---- GIVEN INFORMATION

Lemma delete_shows s dek now w id u w' :
  session_dek s = Ok dek -> vault_ok dek w -> delete_entry s now id w = (Ok u, w') ->
  vault_ok dek w' /\ forall now' id',
    (get_entry s now' id' w').1 = if id' =? id then Err (entry_not_found id) else (get_entry s now' id' w).1.
Proof.
  intros Hd Hok Ha. destruct (delete_entry_rows _ _ _ _ _ _ _ Hd Hok Ha) as (Hok' & _ & Er).
  split; [done|]. intros now' id'. rewrite !(get_entry_fst _ _ _ _ _ Hd) by done. unfold shown, get_raw. rewrite Er.
  destruct (id' =? id) eqn:E; propify.
  - subst id'. rewrite find_update_gone; [done|done|]. intros y Hy. unfold visible. simpl. by rewrite andb_false_r.
  - rewrite find_update_other; [done|]. intros x [Hx%Z.eqb_eq _]%andb_true_iff. simpl. rewrite Hx.
    by rewrite (proj2 (Z.eqb_neq id id')) by congruence.
Qed.

(** ** The vault is a map *)

(** C10. The vault implements a finite map from ids to entries.  In a vault
    whose receipts agree with it: adding an entry returns an id that was not in
    use and [get_entry] then returns that entry, every text of it unchanged;
    updating a (current-format) entry replaces it and keeps its id and its
    creation time; deleting removes it.  Under any other id [get_entry] answers
    as before, and the vault stays readable after each of them. *)
Theorem entries_refine_map s dek v now w id :
  session_dek s = Ok dek -> session_uuid s = Some v -> vault_ok dek w ->
  (forall e w', add_entry s now e w = (Ok id, w') -> text_ok e ->
     contexts_fit v (uuid_to_string (env_uuid (w_tick w))) (envelope_object_type (en_credential_type e)) (session_epoch s) ->
     (forall r, get_raw id (w_db w') = Some r -> row_fits r) ->
     vault_ok dek w' /\ forall now' id',
       (get_entry s now' id w).1 = Err (entry_not_found id) /\
       (get_entry s now' id' w').1 = if id' =? id then Ok (stored now' id now now e) else (get_entry s now' id' w).1) /\
  (forall e out w' r o, update_entry s now id e w = (Ok out, w') ->
     get_raw id (w_db w) = Some r -> is_envelope_blob (e_password r) = true -> sync_id (e_sync r) = Some o -> text_ok e ->
     contexts_fit v o (envelope_object_type (en_credential_type e)) (session_epoch s) ->
     (forall r, get_raw id (w_db w') = Some r -> row_fits r) ->
     vault_ok dek w' /\ forall now' id',
       (get_entry s now' id' w').1 =
         if id' =? id then Ok (stored now' id (e_created_at r) now e) else (get_entry s now' id' w).1) /\
  (forall u w', delete_entry s now id w = (Ok u, w') ->
     vault_ok dek w' /\ forall now' id',
       (get_entry s now' id' w').1 = if id' =? id then Err (entry_not_found id) else (get_entry s now' id' w).1).
Proof.
  intros Hd Hv Hok. split_and!.
  - intros e w' Ha. by apply add_shows with (v := v).
  - intros e out w' r o Ha. by apply update_shows with (v := v) (out := out).
  - intros u w' Ha. by apply delete_shows with (u := u) (now := now).
Qed.
End Facts.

--------

__WORK ORDER__: Output every entry exactly.

__SOLUTION TO THIS EXERCISE__:
Lemma delete_shows s dek now w id u w' :
  session_dek s = Ok dek -> vault_ok dek w -> delete_entry s now id w = (Ok u, w') ->
  vault_ok dek w' /\ forall now' id',
    (get_entry s now' id' w').1 = if id' =? id then Err (entry_not_found id) else (get_entry s now' id' w).1.
Proof.
  intros Hd Hok Ha. destruct (delete_entry_rows _ _ _ _ _ _ _ Hd Hok Ha) as (Hok' & _ & Er).
  split; [done|]. intros now' id'. rewrite !(get_entry_fst _ _ _ _ _ Hd) by done. unfold shown, get_raw. rewrite Er.
  destruct (id' =? id) eqn:E; propify.
  - subst id'. rewrite find_update_gone; [done|done|]. intros y Hy. unfold visible. simpl. by rewrite andb_false_r.
  - rewrite find_update_other; [done|]. intros x [Hx%Z.eqb_eq _]%andb_true_iff. simpl. rewrite Hx.
    by rewrite (proj2 (Z.eqb_neq id id')) by congruence.
Qed.

(** ** The vault is a map *)

(** C10. The vault implements a finite map from ids to entries.  In a vault
    whose receipts agree with it: adding an entry returns an id that was not in
    use and [get_entry] then returns that entry, every text of it unchanged;
    updating a (current-format) entry replaces it and keeps its id and its
    creation time; deleting removes it.  Under any other id [get_entry] answers
    as before, and the vault stays readable after each of them. *)
Theorem entries_refine_map s dek v now w id :
  session_dek s = Ok dek -> session_uuid s = Some v -> vault_ok dek w ->
  (forall e w', add_entry s now e w = (Ok id, w') -> text_ok e ->
     contexts_fit v (uuid_to_string (env_uuid (w_tick w))) (envelope_object_type (en_credential_type e)) (session_epoch s) ->
     (forall r, get_raw id (w_db w') = Some r -> row_fits r) ->
     vault_ok dek w' /\ forall now' id',
       (get_entry s now' id w).1 = Err (entry_not_found id) /\
       (get_entry s now' id' w').1 = if id' =? id then Ok (stored now' id now now e) else (get_entry s now' id' w).1) /\
  (forall e out w' r o, update_entry s now id e w = (Ok out, w') ->
     get_raw id (w_db w) = Some r -> is_envelope_blob (e_password r) = true -> sync_id (e_sync r) = Some o -> text_ok e ->
     contexts_fit v o (envelope_object_type (en_credential_type e)) (session_epoch s) ->
     (forall r, get_raw id (w_db w') = Some r -> row_fits r) ->
     vault_ok dek w' /\ forall now' id',
       (get_entry s now' id' w').1 =
         if id' =? id then Ok (stored now' id (e_created_at r) now e) else (get_entry s now' id' w).1) /\
  (forall u w', delete_entry s now id w = (Ok u, w') ->
     vault_ok dek w' /\ forall now' id',
       (get_entry s now' id' w').1 = if id' =? id then Err (entry_not_found id) else (get_entry s now' id' w).1).
Proof.
  intros Hd Hv Hok. split_and!.
  - intros e w' Ha. by apply add_shows with (v := v).
  - intros e out w' r o Ha. by apply update_shows with (v := v) (out := out).
  - intros u w' Ha. by apply delete_shows with (u := u) (now := now).
Qed.
End Facts.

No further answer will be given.